**WORK REQUEST**
Lines from the beginning of the data below through the one containing "Definition decode_transaction (v" are to be printed exactly as they appear.

**PROVIDED RECORDS**
Definition parse_opt_signature (config : option Value) (key : string)
    : outcome ErrorObject (option Signature) :=
  match (config ≫= get_field key) ≫= as_str with
  | Some s => let? sig := ok_or (b58_fixed 64 s)
                            (invalid_params (bstr "invalid " ++ bstr key ++ bstr " signature")) in
              Ok (Some sig)
  | None => Ok None
  end.

(** One filter: a data size, a comparison at an offset, or anything else, which
    passes. *)
Definition passes_filter (d : bytes) (f : Value) : bool :=
  match get_field "dataSize" f ≫= as_u64 with
  | Some size => bool_decide (Z.of_nat (length d) = size)
  | None =>
      match get_field "memcmp" f with
      | None => true
      | Some mc =>
          let offset := default 0 (get_field "offset" mc ≫= as_u64) in
          let bs := default [] ((get_field "bytes" mc ≫= as_str) ≫= b58_decode) in
          let end_ := sat_add offset (Z.of_nat (length bs)) in
          if decide (Z.of_nat (length d) < end_) then false
          else bool_decide (slice (Z.to_nat offset) (Z.to_nat end_) d = bs)
      end
  end.

Definition passes_filters (d : bytes) (filters : list Value) : bool := forallb (passes_filter d) filters.

Definition config_str (params : list Value) (key : string) (def : bytes) : bytes :=
  default def ((params !! 1%nat ≫= get_field key) ≫= as_str).

Definition params_array (raw : Value) : list Value :=
  match raw with
  | JArr a => a
  | JNull => []
  | other => [other]
  end.

(** [params_array(params.parse().map_err(..)?)] *)
Definition parse_params (raw : option Value) : outcome ErrorObject (list Value) :=
  let? v := ok_or raw (invalid_params (bstr "bad params")) in Ok (params_array v).

Context `{TX : SolanaTx} `{!Bincode VersionedTransaction}.

(** The hinted encoding first, then the other; the first that deserializes. *)
Definition decode_transaction (v : option Value) (encoding : bytes)
    : outcome ErrorObject VersionedTransaction :=
  let? s := ok_or (v ≫= as_str) (invalid_params (bstr "expected an encoded transaction string")) in
  let candidates := if decide (encoding = bstr "base58") then [b58_decode s; b64_decode s]
                    else [b64_decode s; b58_decode s] in
  ok_or (head (omap (λ c, c ≫= deserialize) candidates)) (invalid_params (bstr "undeserializable transaction")).

End Encode.

Section Server.
Context `{B3 : Blake3} `{ED : Ed25519} `{TX : SolanaTx} `{SA : SolanaAddresses} `{P : Poseidon}.
Context `{V : ProofVerifier} `{SVM : !Svm} `{IDS : SdkIds}.
Context `{!Bincode StoredAccount} `{!Bincode PoolState} `{!Bincode Block} `{!Bincode BlockHeader}.
Context `{!Bincode VersionedTransaction} `{!Bincode TxLocator} `{!Bincode ExecutedTransactionMeta}.
Context `{!Bincode (nat * list (Z * H256))} `{!Bincode PoolInstruction} `{!Bincode Clock}.
Context `{!Bincode Rent} `{!Bincode EpochSchedule} `{!Bincode (list RecentEntry)}.
Context `{T : TextCodecs} `{RT : RentTable}.
Context (signed_transfer : Keypair → Pubkey → Z → H256 → VersionedTransaction).
Context (store_error_text : StoreError → bytes) (node_error_text : NodeError → bytes).
Context (debug_error : TransactionError → bytes).

(** [BackendError]'s display. *)
Definition backend_error_text (e : BackendError) : bytes :=
  match e with
  | Rejected msg => bstr "transaction rejected: " ++ bstr msg
  | FaucetDisabled => bstr "faucet disabled"
  | FaucetLimit => bstr "faucet limit exceeded"
  | Internal e => bstr "internal error: " ++ node_error_text e
  end.

Definition store_err {A} (r : outcome StoreError A) : outcome ErrorObject A :=
  map_err (λ e, internal (store_error_text e)) r.

Definition backend_err {A} (r : outcome BackendError A) : outcome ErrorObject A :=
  map_err (λ e, invalid_params (backend_error_text e)) r.

(** ** Methods that read *)

Definition get_health (n : Node) (now : Z) : outcome ErrorObject Value :=
  let? healthy := is_healthy n now in
  if healthy then Ok (JStr (bstr "ok"))
  else Err {| err_code := -32005; err_message := bstr "Node is unhealthy: block production stalled" |}.

Definition get_version : outcome ErrorObject Value :=
  Ok (JObj [("solana-core", JStr (bstr "3.1.14")); ("feature-set", JNum 0)]).

Definition current_slot (n : Node) : outcome ErrorObject Z := let? t := read_tip n in Ok (tip_slot t).

Definition get_slot (n : Node) : outcome ErrorObject Value := let? sl := current_slot n in Ok (JNum sl).

Definition get_block_height (n : Node) : outcome ErrorObject Value := let? sl := current_slot n in Ok (JNum sl).

Definition SLOTS_PER_EPOCH : Z := 432000.

Definition get_epoch_info (n : Node) : outcome ErrorObject Value :=
  let? sl := current_slot n in
  Ok (JObj [("absoluteSlot", JNum sl); ("blockHeight", JNum sl); ("epoch", JNum (sl / SLOTS_PER_EPOCH));
            ("slotIndex", JNum (sl mod SLOTS_PER_EPOCH)); ("slotsInEpoch", JNum SLOTS_PER_EPOCH);
            ("transactionCount", JNull)]).

Definition get_minimum_balance (raw : option Value) : outcome ErrorObject Value :=
  let? parsed := parse_params raw in
  Ok (JNum (minimum_balance (default 0 (head parsed ≫= as_u64)))).

(** The signature count: byte 0, or byte 1 after a version prefix. *)
Definition message_signatures (bs : bytes) : Z :=
  let off := match head bs with
             | Some b => if decide (Z.land (Z_of_byte b) 128 ≠ 0) then 1%nat else 0%nat
             | None => 0%nat
             end in
  default 1 (Z_of_byte <$> bs !! off).

Definition get_fee_for_message (n : Node) (raw : option Value) : outcome ErrorObject Value :=
  let? parsed := parse_params raw in
  let sigs := default 1 (message_signatures <$> ((head parsed ≫= as_str) ≫= b64_decode)) in
  let? sl := current_slot n in
  Ok (with_context sl (JNum (sat_mul sigs LAMPORTS_PER_SIGNATURE))).

Definition rpc_genesis_hash (n : Node) : outcome ErrorObject Value :=
  let? h := ok_or (get_genesis_hash (store n)) (internal (bstr "genesis not initialized")) in
  Ok (JStr (b58_encode h)).

Definition get_latest_blockhash (n : Node) : outcome ErrorObject Value :=
  let? t := read_tip n in
  let sl := tip_slot t in
  Ok (with_context sl
        (JObj [("blockhash", JStr (b58_encode (tip_blockhash t)));
               ("lastValidBlockHeight", JNum (wadd sl (Z.of_nat BLOCKHASH_QUEUE_CAPACITY)))])).

Definition is_blockhash_valid (n : Node) (raw : option Value) : outcome ErrorObject Value :=
  let? parsed := parse_params raw in
  let? s := ok_or (head parsed ≫= as_str) (invalid_params (bstr "expected blockhash string")) in
  let? bs := ok_or (b58_decode s) (invalid_params (bstr "invalid blockhash")) in
  if decide (length bs ≠ 32%nat) then Err (invalid_params (bstr "blockhash must be 32 bytes"))
  else
    let? sl := current_slot n in
    let? t := read_tip n in
    Ok (with_context sl (JBool (is_valid (tip_queue t) bs))).

Definition get_balance (n : Node) (raw : option Value) : outcome ErrorObject Value :=
  let? parsed := parse_params raw in
  let? pubkey := parse_pubkey (head parsed) in
  let? account := store_err (get_account (store n) pubkey) in
  let? sl := current_slot n in
  Ok (with_context sl (JNum (default 0 (lamports <$> account)))).

Definition account_value (account : option StoredAccount) (encoding : bytes) : Value :=
  json_opt ((λ a, encode_account a encoding) <$> account).

Definition get_account_info (n : Node) (raw : option Value) : outcome ErrorObject Value :=
  let? parsed := parse_params raw in
  let? pubkey := parse_pubkey (head parsed) in
  let encoding := config_str parsed "encoding" (bstr "base64") in
  let? account := store_err (get_account (store n) pubkey) in
  let? sl := current_slot n in
  Ok (with_context sl (account_value account encoding)).

Definition push_account (n : Node) (encoding : bytes) (values : list Value) (key : Value)
    : outcome ErrorObject (list Value) :=
  let? pubkey := parse_pubkey (Some key) in
  let? account := store_err (get_account (store n) pubkey) in
  Ok (values ++ [account_value account encoding]).

Definition get_multiple_accounts (n : Node) (raw : option Value) : outcome ErrorObject Value :=
  let? parsed := parse_params raw in
  let? keys := ok_or (head parsed ≫= as_array) (invalid_params (bstr "expected an array of pubkeys")) in
  let encoding := config_str parsed "encoding" (bstr "base64") in
  let? values := ofold (push_account n encoding) [] keys in
  let? sl := current_slot n in
  Ok (with_context sl (JArr values)).

Definition keyed_account (encoding : bytes) (row : Pubkey * StoredAccount) : Value :=
  JObj [("pubkey", JStr (b58_encode row.1)); ("account", encode_account row.2 encoding)].

(** The scan limit of the two account listings. *)
Definition SCAN_LIMIT : nat := Z.to_nat 10000.

Definition token_owned_by (owner_key : Pubkey) (a : StoredAccount) : bool :=
  bool_decide (64 ≤ length (data a))%nat && bool_decide (slice 32 64 (data a) = owner_key).

Definition get_token_accounts_by_owner (n : Node) (raw : option Value) : outcome ErrorObject Value :=
  let? parsed := parse_params raw in
  let? owner_key := parse_pubkey (head parsed) in
  let? program :=
    match (parsed !! 1%nat ≫= get_field "programId") ≫= as_str with
    | Some s => ok_or (b58_fixed 32 s) (invalid_params (bstr "invalid programId"))
    | None => Ok TOKEN_PROGRAM_ID
    end in
  let encoding := config_str parsed "encoding" (bstr "base64") in
  let? accounts := store_err (scan_accounts_by_owner (store n) program SCAN_LIMIT) in
  let? sl := current_slot n in
  Ok (with_context sl
        (JArr (keyed_account encoding <$> filter (λ r, token_owned_by owner_key r.2 = true) accounts))).

(** [.ok().flatten()] *)
Definition found_transaction (n : Node) (sig : Signature)
    : option (TxLocator * VersionedTransaction * ExecutedTransactionMeta) :=
  default None (ok_opt (get_transaction (store n) sig)).

Definition history_entry (n : Node) (row : Signature * Z * Z) : Value :=
  let err := (λ x, status_to_json debug_error (status x.2)) <$> found_transaction n row.1.1 in
  signature_entry row.1.1 row.1.2 (v ← err; if is_null v then None else Some v).

(** The rows before the first with the [until] signature. *)
Fixpoint rows_until (until : option Signature) (rows : list (Signature * Z * Z)) : list (Signature * Z * Z) :=
  match rows with
  | [] => []
  | row :: rows => if decide (Some row.1.1 = until) then [] else row :: rows_until until rows
  end.

Definition get_signatures_for_address (n : Node) (raw : option Value) : outcome ErrorObject Value :=
  let? parsed := parse_params raw in
  let? address := parse_pubkey (head parsed) in
  let config := parsed !! 1%nat in
  let limit := Z.to_nat (Z.min (default 1000 ((config ≫= get_field "limit") ≫= as_u64)) 1000) in
  let? before_sig := parse_opt_signature config "before" in
  let before_cursor := sig ← before_sig;
                       x ← found_transaction n sig; Some (loc_slot x.1.1, loc_index x.1.1) in
  let? until_sig := parse_opt_signature config "until" in
  let? entries := store_err (signatures_for_address (store n) address before_cursor limit) in
  Ok (JArr (history_entry n <$> rows_until until_sig entries)).

Definition get_program_accounts (n : Node) (raw : option Value) : outcome ErrorObject Value :=
  let? parsed := parse_params raw in
  let? program := parse_pubkey (head parsed) in
  let encoding := config_str parsed "encoding" (bstr "base64") in
  let filters := default [] ((parsed !! 1%nat ≫= get_field "filters") ≫= as_array) in
  let? accounts := store_err (scan_accounts_by_owner (store n) program SCAN_LIMIT) in
  Ok (JArr (keyed_account encoding <$> filter (λ r, passes_filters (data r.2) filters = true) accounts)).

Definition rpc_get_transaction (n : Node) (raw : option Value) : outcome ErrorObject Value :=
  let? parsed := parse_params raw in
  let? s := ok_or (head parsed ≫= as_str) (invalid_params (bstr "expected signature string")) in
  let? sig := ok_or (b58_fixed 64 s) (invalid_params (bstr "invalid signature")) in
  let? found := store_err (get_transaction (store n) sig) in
  match found with
  | None => Ok JNull
  | Some (locator, tx, meta) =>
      Ok (JObj [("slot", JNum (loc_slot locator)); ("blockTime", JNull);
                ("transaction", JArr [JStr (b64_encode (serialize tx)); JStr (bstr "base64")]);
                ("meta", encode_meta debug_error meta (static_account_keys tx))])
  end.

Definition signature_status (x : TxLocator * VersionedTransaction * ExecutedTransactionMeta) : Value :=
  JObj [("slot", JNum (loc_slot x.1.1)); ("confirmations", JNull);
        ("err", status_to_json debug_error (status x.2));
        ("status", match status x.2 with
                   | inr _ => JObj [("Ok", JNull)]
                   | inl e => JObj [("Err", JStr (debug_error e))]
                   end);
        ("confirmationStatus", JStr (bstr "finalized"))].

Definition push_status (n : Node) (values : list Value) (s : Value) : outcome ErrorObject (list Value) :=
  match as_str s with
  | None => Ok (values ++ [JNull])
  | Some s =>
      let? sig := ok_or (b58_fixed 64 s) (invalid_params (bstr "invalid signature")) in
      let? found := store_err (get_transaction (store n) sig) in
      Ok (values ++ [json_opt (signature_status <$> found)])
  end.

Definition get_signature_statuses (n : Node) (raw : option Value) : outcome ErrorObject Value :=
  let? parsed := parse_params raw in
  let? sigs := ok_or (head parsed ≫= as_array) (invalid_params (bstr "expected array of signatures")) in
  let? values := ofold (push_status n) [] sigs in
  let? sl := current_slot n in
  Ok (with_context sl (JArr values)).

**ANSWER TO THIS EXERCISE**
Definition parse_opt_signature (config : option Value) (key : string)
    : outcome ErrorObject (option Signature) :=
  match (config ≫= get_field key) ≫= as_str with
  | Some s => let? sig := ok_or (b58_fixed 64 s)
                            (invalid_params (bstr "invalid " ++ bstr key ++ bstr " signature")) in
              Ok (Some sig)
  | None => Ok None
  end.

(** One filter: a data size, a comparison at an offset, or anything else, which
    passes. *)
Definition passes_filter (d : bytes) (f : Value) : bool :=
  match get_field "dataSize" f ≫= as_u64 with
  | Some size => bool_decide (Z.of_nat (length d) = size)
  | None =>
      match get_field "memcmp" f with
      | None => true
      | Some mc =>
          let offset := default 0 (get_field "offset" mc ≫= as_u64) in
          let bs := default [] ((get_field "bytes" mc ≫= as_str) ≫= b58_decode) in
          let end_ := sat_add offset (Z.of_nat (length bs)) in
          if decide (Z.of_nat (length d) < end_) then false
          else bool_decide (slice (Z.to_nat offset) (Z.to_nat end_) d = bs)
      end
  end.

Definition passes_filters (d : bytes) (filters : list Value) : bool := forallb (passes_filter d) filters.

Definition config_str (params : list Value) (key : string) (def : bytes) : bytes :=
  default def ((params !! 1%nat ≫= get_field key) ≫= as_str).

Definition params_array (raw : Value) : list Value :=
  match raw with
  | JArr a => a
  | JNull => []
  | other => [other]
  end.

(** [params_array(params.parse().map_err(..)?)] *)
Definition parse_params (raw : option Value) : outcome ErrorObject (list Value) :=
  let? v := ok_or raw (invalid_params (bstr "bad params")) in Ok (params_array v).

Context `{TX : SolanaTx} `{!Bincode VersionedTransaction}.

(** The hinted encoding first, then the other; the first that deserializes. *)
Definition decode_transaction (v : option Value) (encoding : bytes)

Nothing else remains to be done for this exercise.